Extracted material »

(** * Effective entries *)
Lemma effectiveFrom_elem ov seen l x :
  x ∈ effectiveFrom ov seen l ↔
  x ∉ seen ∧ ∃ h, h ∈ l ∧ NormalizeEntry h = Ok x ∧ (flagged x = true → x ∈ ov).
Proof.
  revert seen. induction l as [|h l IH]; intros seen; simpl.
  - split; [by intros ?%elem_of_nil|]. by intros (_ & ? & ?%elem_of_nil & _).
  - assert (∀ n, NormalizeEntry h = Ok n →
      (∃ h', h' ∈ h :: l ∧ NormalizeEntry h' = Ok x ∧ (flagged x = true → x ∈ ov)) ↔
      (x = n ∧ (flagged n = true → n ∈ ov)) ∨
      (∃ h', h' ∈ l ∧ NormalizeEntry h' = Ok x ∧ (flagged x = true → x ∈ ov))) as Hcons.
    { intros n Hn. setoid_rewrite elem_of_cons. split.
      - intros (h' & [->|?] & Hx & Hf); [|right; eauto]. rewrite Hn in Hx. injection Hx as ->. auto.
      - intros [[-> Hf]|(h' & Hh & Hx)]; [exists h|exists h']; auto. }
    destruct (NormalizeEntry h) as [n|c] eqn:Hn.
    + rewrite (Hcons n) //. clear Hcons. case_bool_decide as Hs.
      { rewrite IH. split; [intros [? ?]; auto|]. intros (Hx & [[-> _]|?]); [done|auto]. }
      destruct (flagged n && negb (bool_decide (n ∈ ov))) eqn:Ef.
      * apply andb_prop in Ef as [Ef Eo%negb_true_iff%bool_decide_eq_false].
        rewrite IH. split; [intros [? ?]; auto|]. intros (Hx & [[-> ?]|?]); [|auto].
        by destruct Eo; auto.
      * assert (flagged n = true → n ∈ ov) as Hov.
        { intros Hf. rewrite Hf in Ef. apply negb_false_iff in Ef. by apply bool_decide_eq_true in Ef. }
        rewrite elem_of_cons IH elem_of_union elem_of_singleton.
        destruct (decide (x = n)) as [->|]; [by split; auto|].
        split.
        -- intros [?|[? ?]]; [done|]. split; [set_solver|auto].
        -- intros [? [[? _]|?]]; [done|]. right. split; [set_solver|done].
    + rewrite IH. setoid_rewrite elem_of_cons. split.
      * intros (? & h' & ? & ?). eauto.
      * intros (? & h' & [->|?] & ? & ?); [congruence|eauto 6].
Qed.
* * *
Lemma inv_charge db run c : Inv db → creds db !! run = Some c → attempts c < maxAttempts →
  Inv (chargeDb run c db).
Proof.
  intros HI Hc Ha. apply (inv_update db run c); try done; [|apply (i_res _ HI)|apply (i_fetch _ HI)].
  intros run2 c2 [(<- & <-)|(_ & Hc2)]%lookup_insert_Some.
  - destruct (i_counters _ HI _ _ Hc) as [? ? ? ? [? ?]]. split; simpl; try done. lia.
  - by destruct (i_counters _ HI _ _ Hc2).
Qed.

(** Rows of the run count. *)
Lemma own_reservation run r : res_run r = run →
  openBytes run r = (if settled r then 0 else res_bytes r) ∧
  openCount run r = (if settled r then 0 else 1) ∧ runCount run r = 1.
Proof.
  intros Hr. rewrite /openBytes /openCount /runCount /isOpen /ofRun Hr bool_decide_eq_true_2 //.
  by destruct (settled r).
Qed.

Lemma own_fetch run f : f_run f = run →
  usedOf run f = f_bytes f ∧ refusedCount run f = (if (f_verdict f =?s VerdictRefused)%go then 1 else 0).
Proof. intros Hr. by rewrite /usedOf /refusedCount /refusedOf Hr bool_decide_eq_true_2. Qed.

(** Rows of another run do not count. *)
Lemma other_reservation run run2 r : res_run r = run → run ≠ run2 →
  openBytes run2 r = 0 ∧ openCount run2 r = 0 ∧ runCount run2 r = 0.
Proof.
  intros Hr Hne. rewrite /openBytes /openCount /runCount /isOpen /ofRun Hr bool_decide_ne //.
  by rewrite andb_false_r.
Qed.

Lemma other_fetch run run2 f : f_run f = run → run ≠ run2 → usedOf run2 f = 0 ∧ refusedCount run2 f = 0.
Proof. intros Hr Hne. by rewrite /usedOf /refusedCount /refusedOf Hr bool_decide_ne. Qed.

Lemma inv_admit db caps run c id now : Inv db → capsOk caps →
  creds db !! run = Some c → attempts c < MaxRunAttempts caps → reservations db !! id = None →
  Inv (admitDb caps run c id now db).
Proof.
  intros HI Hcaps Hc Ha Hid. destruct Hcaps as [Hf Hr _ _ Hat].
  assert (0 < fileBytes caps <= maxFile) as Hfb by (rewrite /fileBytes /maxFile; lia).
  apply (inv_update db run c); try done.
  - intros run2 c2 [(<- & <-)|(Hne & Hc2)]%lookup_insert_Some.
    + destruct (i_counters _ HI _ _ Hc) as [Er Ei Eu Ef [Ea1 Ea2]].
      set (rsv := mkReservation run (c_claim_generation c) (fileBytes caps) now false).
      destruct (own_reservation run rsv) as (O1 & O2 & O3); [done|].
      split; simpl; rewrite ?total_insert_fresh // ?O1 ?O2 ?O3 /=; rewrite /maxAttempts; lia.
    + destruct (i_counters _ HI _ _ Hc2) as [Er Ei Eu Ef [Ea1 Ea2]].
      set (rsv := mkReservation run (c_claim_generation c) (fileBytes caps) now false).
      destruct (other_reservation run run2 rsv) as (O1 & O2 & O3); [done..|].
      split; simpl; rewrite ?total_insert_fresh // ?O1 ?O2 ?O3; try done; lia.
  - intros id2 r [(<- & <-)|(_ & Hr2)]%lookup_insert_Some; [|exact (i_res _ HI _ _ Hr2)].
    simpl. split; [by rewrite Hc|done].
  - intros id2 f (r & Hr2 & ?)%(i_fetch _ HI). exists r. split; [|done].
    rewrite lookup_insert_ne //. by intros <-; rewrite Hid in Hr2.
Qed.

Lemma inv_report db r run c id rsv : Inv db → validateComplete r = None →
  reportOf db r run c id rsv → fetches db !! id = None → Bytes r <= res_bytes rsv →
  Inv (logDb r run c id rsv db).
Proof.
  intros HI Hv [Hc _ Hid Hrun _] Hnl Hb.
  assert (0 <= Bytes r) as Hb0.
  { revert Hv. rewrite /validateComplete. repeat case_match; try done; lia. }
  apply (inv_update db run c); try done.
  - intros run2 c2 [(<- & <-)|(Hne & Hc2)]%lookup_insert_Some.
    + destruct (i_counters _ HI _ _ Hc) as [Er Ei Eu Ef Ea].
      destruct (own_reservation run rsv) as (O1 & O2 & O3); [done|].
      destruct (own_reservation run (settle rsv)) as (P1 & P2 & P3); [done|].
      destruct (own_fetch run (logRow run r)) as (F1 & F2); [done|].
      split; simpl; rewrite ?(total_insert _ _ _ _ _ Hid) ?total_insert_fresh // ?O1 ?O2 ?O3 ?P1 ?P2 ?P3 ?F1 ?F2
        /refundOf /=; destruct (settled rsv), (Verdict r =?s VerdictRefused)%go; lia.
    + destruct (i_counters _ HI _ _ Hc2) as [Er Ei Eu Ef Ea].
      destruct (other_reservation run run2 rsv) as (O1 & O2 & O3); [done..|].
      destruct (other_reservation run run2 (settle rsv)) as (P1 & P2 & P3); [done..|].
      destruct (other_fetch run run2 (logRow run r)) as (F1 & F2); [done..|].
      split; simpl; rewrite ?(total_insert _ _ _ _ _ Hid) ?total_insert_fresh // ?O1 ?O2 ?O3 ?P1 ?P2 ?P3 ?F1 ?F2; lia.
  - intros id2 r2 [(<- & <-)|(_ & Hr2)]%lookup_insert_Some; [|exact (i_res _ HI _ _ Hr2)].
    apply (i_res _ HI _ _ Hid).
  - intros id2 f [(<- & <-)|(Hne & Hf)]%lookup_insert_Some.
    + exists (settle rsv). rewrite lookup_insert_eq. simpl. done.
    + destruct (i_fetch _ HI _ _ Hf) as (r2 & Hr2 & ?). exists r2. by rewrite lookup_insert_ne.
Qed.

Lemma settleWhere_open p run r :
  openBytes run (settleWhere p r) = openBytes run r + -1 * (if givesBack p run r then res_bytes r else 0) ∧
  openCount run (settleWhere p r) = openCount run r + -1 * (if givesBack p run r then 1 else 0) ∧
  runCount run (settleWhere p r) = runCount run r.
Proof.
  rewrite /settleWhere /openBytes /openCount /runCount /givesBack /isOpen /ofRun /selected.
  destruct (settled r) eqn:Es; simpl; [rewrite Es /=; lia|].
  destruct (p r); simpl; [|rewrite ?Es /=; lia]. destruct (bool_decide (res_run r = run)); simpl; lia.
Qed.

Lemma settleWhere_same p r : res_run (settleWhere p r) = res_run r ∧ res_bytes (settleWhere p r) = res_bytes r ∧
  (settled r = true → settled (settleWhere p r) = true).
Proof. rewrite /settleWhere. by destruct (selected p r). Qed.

Assignment »
Your answer must consist solely of the lines above between the line holding "simpl. split; [by rewrite Hc|done]." and the line holding "destruct (own_reservation run (settle", inclusive, copied exactly.

Response to the exercise »
    simpl. split; [by rewrite Hc|done].
  - intros id2 f (r & Hr2 & ?)%(i_fetch _ HI). exists r. split; [|done].
    rewrite lookup_insert_ne //. by intros <-; rewrite Hid in Hr2.
Qed.

Lemma inv_report db r run c id rsv : Inv db → validateComplete r = None →
  reportOf db r run c id rsv → fetches db !! id = None → Bytes r <= res_bytes rsv →
  Inv (logDb r run c id rsv db).
Proof.
  intros HI Hv [Hc _ Hid Hrun _] Hnl Hb.
  assert (0 <= Bytes r) as Hb0.
  { revert Hv. rewrite /validateComplete. repeat case_match; try done; lia. }
  apply (inv_update db run c); try done.
  - intros run2 c2 [(<- & <-)|(Hne & Hc2)]%lookup_insert_Some.
    + destruct (i_counters _ HI _ _ Hc) as [Er Ei Eu Ef Ea].
      destruct (own_reservation run rsv) as (O1 & O2 & O3); [done|].
      destruct (own_reservation run (settle rsv)) as (P1 & P2 & P3); [done|].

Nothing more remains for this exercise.